Lemma applyOnEachOf_checkAll_prefix (predicate : T -> bool) (s : It) (l1 : list T)
      (s0 : It) (x : T) (s1 : It) :
  Pulls s l1 s0 ->
  Returns (fun fuel => next fuel s0) (IterValue x) s1 ->
  forallb predicate l1 = true ->
  predicate x = false ->
  forall acc : bool,
    Returns (fun fuel =>
               applyOnEachOf fuel s
                 (fun element (accumulator : bool) =>
                    (accumulator && predicate element, negb (predicate element)))
                 acc)
            false s1.
Proof.
  intros P [f0 R] A Px.
  induction P as [s|s v s2 l s0 [f1 R1] P IH]; intros acc.
  - exists (S f0). intros fuel L. destruct fuel as [|k]; [lia|]. simpl.
    rewrite pullWrapped_next, (R k), Px by lia. simpl.
    rewrite andb_false_r. reflexivity.
  - simpl in A. apply andb_true_iff in A. destruct A as [Pv A].
    destruct (IH R A (acc && true)) as [f2 R2].
    exists (S (Nat.max f1 f2)). intros fuel L. destruct fuel as [|k]; [lia|]. simpl.
    rewrite pullWrapped_next, (R1 k), Pv by lia. simpl. apply R2. lia.
Qed.

End ShortCircuit.

(** X5: on any iterator, finite or not, whose first elements [l1] satisfy
    the predicate and whose next element [x] does not, [checkAllFulfill]
    returns [false] and leaves the iterator right after [x]; dually, when no
    element of [l1] satisfies the predicate and [x] does, [checkAnyFulfills]
    returns [true] and leaves the iterator right after [x]. *)
Theorem quantifiers_short_circuit {It T : Type} `{Iterator It T}
    (predicate : T -> bool) (s : It) (l1 : list T) (x : T) (s1 : It) :
  Pulls s (l1 ++ [x]) s1 ->
  ((forall e, In e l1 -> predicate e = true) -> predicate x = false ->
   Returns (fun fuel => checkAllFulfill fuel s predicate) false s1) /\
  ((forall e, In e l1 -> predicate e = false) -> predicate x = true ->
   Returns (fun fuel => checkAnyFulfills fuel s predicate) true s1).
Proof.
  intros P. apply Pulls_split in P. destruct P as [s0 [P0 P1]].
  inversion P1 as [|? ? s1' ? ? R Pn]; subst. inversion Pn; subst.
  split.
  - intros A Px.
    apply (applyOnEachOf_checkAll_prefix predicate P0 R); [|exact Px].
    apply forallb_forall. exact A.
  - intros A Px.
    assert (Q : Returns (fun fuel =>
                           checkAllFulfill fuel s (fun e => negb (predicate e)))
                        false s1).
    { apply (applyOnEachOf_checkAll_prefix (fun e => negb (predicate e)) P0 R).
      - apply forallb_forall. intros e I. rewrite (A e I). reflexivity.
      - rewrite Px. reflexivity. }
    destruct Q as [f0 Q]. exists f0. intros fuel L.
    unfold checkAnyFulfills. rewrite (Q fuel L). reflexivity.
Qed.

(** On the endless sequence [5, 5, ...] of [range(5, 0, 0)]: not all
    elements are below [5], and some element is [5]; one pull decides each. *)
Lemma quantifiers_short_circuit_witness :
  Pulls (range 5 0 0 false) ([] ++ [5])
        (range_at (range 5 0 0 false) (RangeYieldedI 5)) /\
  Returns (fun fuel => checkAllFulfill fuel (range 5 0 0 false) (fun e => e <? 5))
          false (range_at (range 5 0 0 false) (RangeYieldedI 5)) /\
  Returns (fun fuel => checkAnyFulfills fuel (range 5 0 0 false) (fun e => e =? 5))
          true (range_at (range 5 0 0 false) (RangeYieldedI 5)).
Proof.
  assert (P : Pulls (range 5 0 0 false) ([] ++ [5])
                    (range_at (range 5 0 0 false) (RangeYieldedI 5))).
  { apply Pulls_one. exists O. intros fuel _. reflexivity. }
  split; [exact P|]. split.
  - apply (proj1 (quantifiers_short_circuit (fun e => e <? 5) [] 5 P)).
    + intros e [].
    + reflexivity.
  - apply (proj2 (quantifiers_short_circuit (fun e => e =? 5) [] 5 P)).
    + intros e [].
    + reflexivity.
Defined.

(** ** Failures of the source *)

Section Failures.

Context {It T : Type} `{Iterator It T}.

Lemma spread_Raises (s : It) (l : list T) (s1 : It) (e : string) (s' : It) :
  Pulls s l s1 ->
  Raises (fun fuel => next fuel s1) e s' ->
  Raises (fun fuel => spread fuel s) e s'.
Proof.
  intros P [f0 R]. induction P as [s|s v s2 l s1 [f1 R1] P IH].
  - exists (S f0). intros fuel L. destruct fuel as [|k]; [lia|]. simpl.
    rewrite pullWrapped_next, (R k) by lia. reflexivity.
  - destruct (IH R) as [f2 R2].
    exists (S (Nat.max f1 f2)). intros fuel L. destruct fuel as [|k]; [lia|]. simpl.
    rewrite pullWrapped_next, (R1 k), (R2 k) by lia. reflexivity.
Qed.

Lemma applyOnEachOf_Raises {E : Type} (functor : T -> E -> E * bool)
      (s : It) (l : list T) (s1 : It) (e : string) (s' : It) :
  Pulls s l s1 ->
  Raises (fun fuel => next fuel s1) e s' ->
  forall (env env' : E),
    eachOfList functor l env = (env', l, false) ->
    Raises (fun fuel => applyOnEachOf fuel s functor env) e s'.
Proof.
  intros P [f0 R]. induction P as [s|s v s2 l s1 [f1 R1] P IH]; intros env env' EQ.
  - exists (S f0). intros fuel L. destruct fuel as [|k]; [lia|]. simpl.
    rewrite pullWrapped_next, (R k) by lia. reflexivity.
  - simpl in EQ. destruct (functor v env) as [env1 brk] eqn:F.
    destruct brk.
    + inversion EQ.
    + destruct (eachOfList functor l env1) as [[e1 p1] b1] eqn:RL.
      inversion EQ; subst.
      destruct (IH R _ _ RL) as [f2 R2].
      exists (S (Nat.max f1 f2)). intros fuel L. destruct fuel as [|k]; [lia|].
      simpl. rewrite pullWrapped_next, (R1 k), F by lia. apply R2. lia.
Qed.

End Failures.

(** X6: a failure of the source is not caught.  If the source gives the
    elements [l] and then throws, then [spread] throws the same error (the
    elements collected so far are lost), [reduce] with a functor that does
    not break throws it, and [map] gives the images of [l], throws it at the
    next pull, and is ended from then on. *)
Theorem source_failure_propagates {It T U : Type} `{Iterator It T}
    (functor : T -> U) (step : U -> T -> U) (initialValue : U)
    (s : It) (l : list T) (s1 : It) (e : string) (s' : It) :
  Pulls s l s1 ->
  Raises (fun fuel => next fuel s1) e s' ->
  Raises (fun fuel => spread fuel s) e s' /\
  Raises (fun fuel => reduce fuel s (fun acc x => (step acc x, false)) initialValue)
         e s' /\
  Pulls (map s functor) (List.map functor l) (mkMap s1 functor false) /\
  Raises (fun fuel => next fuel (mkMap s1 functor false)) e (mkMap s' functor true) /\
  Raises (fun fuel => spread fuel (map s functor)) e (mkMap s' functor true) /\
  StaysDone (mkMap s' functor true).
Proof.
  intros P R.
  assert (RM : Raises (fun fuel => next fuel (mkMap s1 functor false)) e
                      (mkMap s' functor true)).
  { destruct R as [f0 R]. exists f0. intros fuel L.
    unfold next at 1, MapGenerator_next. simpl.
    rewrite pullWrapped_next, (R fuel L). reflexivity. }
  split; [|split; [|split; [|split; [|split]]]].
  - apply (spread_Raises P R).
  - apply (applyOnEachOf_Raises _ P R _ (eachOfList_fold step l initialValue)).
  - apply Pulls_map. exact P.
  - exact RM.
  - apply (spread_Raises (Pulls_map functor P) RM).
  - intros fuel. reflexivity.
Qed.

(** ** [zip] over arrays *)

Section ZipArrays.

Context {T : Type}.

Lemma pullEach_arrays (arrays : list (list T)) (j fuel : nat) :
  pullEach fuel (iteratorsAt arrays j)
  = Some (Normal (List.map (resultAt j) arrays), List.map (advancedAt j) arrays).
Proof.
  induction arrays as [|a arrays IH]; [reflexivity|].
  unfold iteratorsAt in *. simpl. rewrite IH.
  unfold next, ArrayIterator_next, resultAt, advancedAt. simpl.
  destruct (nth_error a j); reflexivity.
Qed.

Lemma arrays_all_values (arrays : list (list T)) (j : nat) :
  (forall a, In a arrays -> (j < List.length a)%nat) ->
  List.map (resultAt j) arrays = List.map (@IterValue T) (tupleAt arrays j) /\
  List.map (advancedAt j) arrays = iteratorsAt arrays (S j).
Proof.
  induction arrays as [|a arrays IH]; intros L; [split; reflexivity|].
  destruct IH as [E1 E2]; [intros c I; apply L; right; exact I|].
  assert (La : (j < List.length a)%nat) by (apply L; left; reflexivity).
  destruct (nth_error a j) as [v|] eqn:N; [|apply nth_error_None in N; lia].
  unfold tupleAt, iteratorsAt, resultAt, advancedAt in *. simpl.
  rewrite N, E1, E2. simpl. split; reflexivity.
Qed.

Lemma arrays_all_done (arrays : list (list T)) (j : nat) :
  (forall a, In a arrays -> (List.length a <= j)%nat) ->
  (forall r, In r (List.map (resultAt j) arrays) -> r = IterDone) /\
  List.map (advancedAt j) arrays = iteratorsAt arrays j.
Proof.
  induction arrays as [|a arrays IH]; intros L; [split; [intros r []|reflexivity]|].
  destruct IH as [E1 E2]; [intros c I; apply L; right; exact I|].
  assert (La : (List.length a <= j)%nat) by (apply L; left; reflexivity).
  apply nth_error_None in La.
  unfold iteratorsAt, resultAt, advancedAt in *. simpl. rewrite La, E2. split.
  - intros r [E|I]; [auto | apply E1; exact I].
  - reflexivity.
Qed.

Lemma tupleAt_nth (arrays : list (list T)) (j : nat) :
  (forall a, In a arrays -> (j < List.length a)%nat) ->
  List.length (tupleAt arrays j) = List.length arrays /\
  (forall i a, nth_error arrays i = Some a ->
               nth_error (tupleAt arrays j) i = nth_error a j).
Proof.
  induction arrays as [|c arrays IH]; intros L.
  - split; [reflexivity|]. intros [|i] a E; discriminate.
  - destruct IH as [E1 E2]; [intros a I; apply L; right; exact I|].
    assert (Lc : (j < List.length c)%nat) by (apply L; left; reflexivity).
    destruct (nth_error c j) as [v|] eqn:N; [|apply nth_error_None in N; lia].
    unfold tupleAt in *. simpl. rewrite N. simpl. split.
    + rewrite E1. reflexivity.
    + intros [|i] a E; simpl in *.
      * inversion E; subst. symmetry. exact N.
      * apply E2. exact E.
Qed.

Lemma zip_next_values {It : Type} `{Iterator It T} (its its' : list It) (vs : list T) :
  Returns (fun fuel => pullEach fuel its) (List.map (@IterValue T) vs) its' ->
  Returns (fun fuel => next fuel (zip its)) (IterValue vs) (zip its').
Proof.
  intros P. destruct (zip_next_step its P) as [f0 Z].
  exists f0. intros fuel L. rewrite (Z fuel L).
  assert (A : forallb resultHasNext (List.map (@IterValue T) vs) = true).
  { apply forallb_forall. intros r I.
    apply in_map_iff in I. destruct I as [v [E _]]. subst r. reflexivity. }
  rewrite A, andb_false_r.
  assert (V : resultValues (List.map (@IterValue T) vs) = vs).
  { clear. induction vs as [|v vs IH]; simpl; congruence. }
  rewrite V. reflexivity.
Qed.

◆ Task directions
A single number is the answer: how many lines of the material contain "does"?

◆ Result for this task
3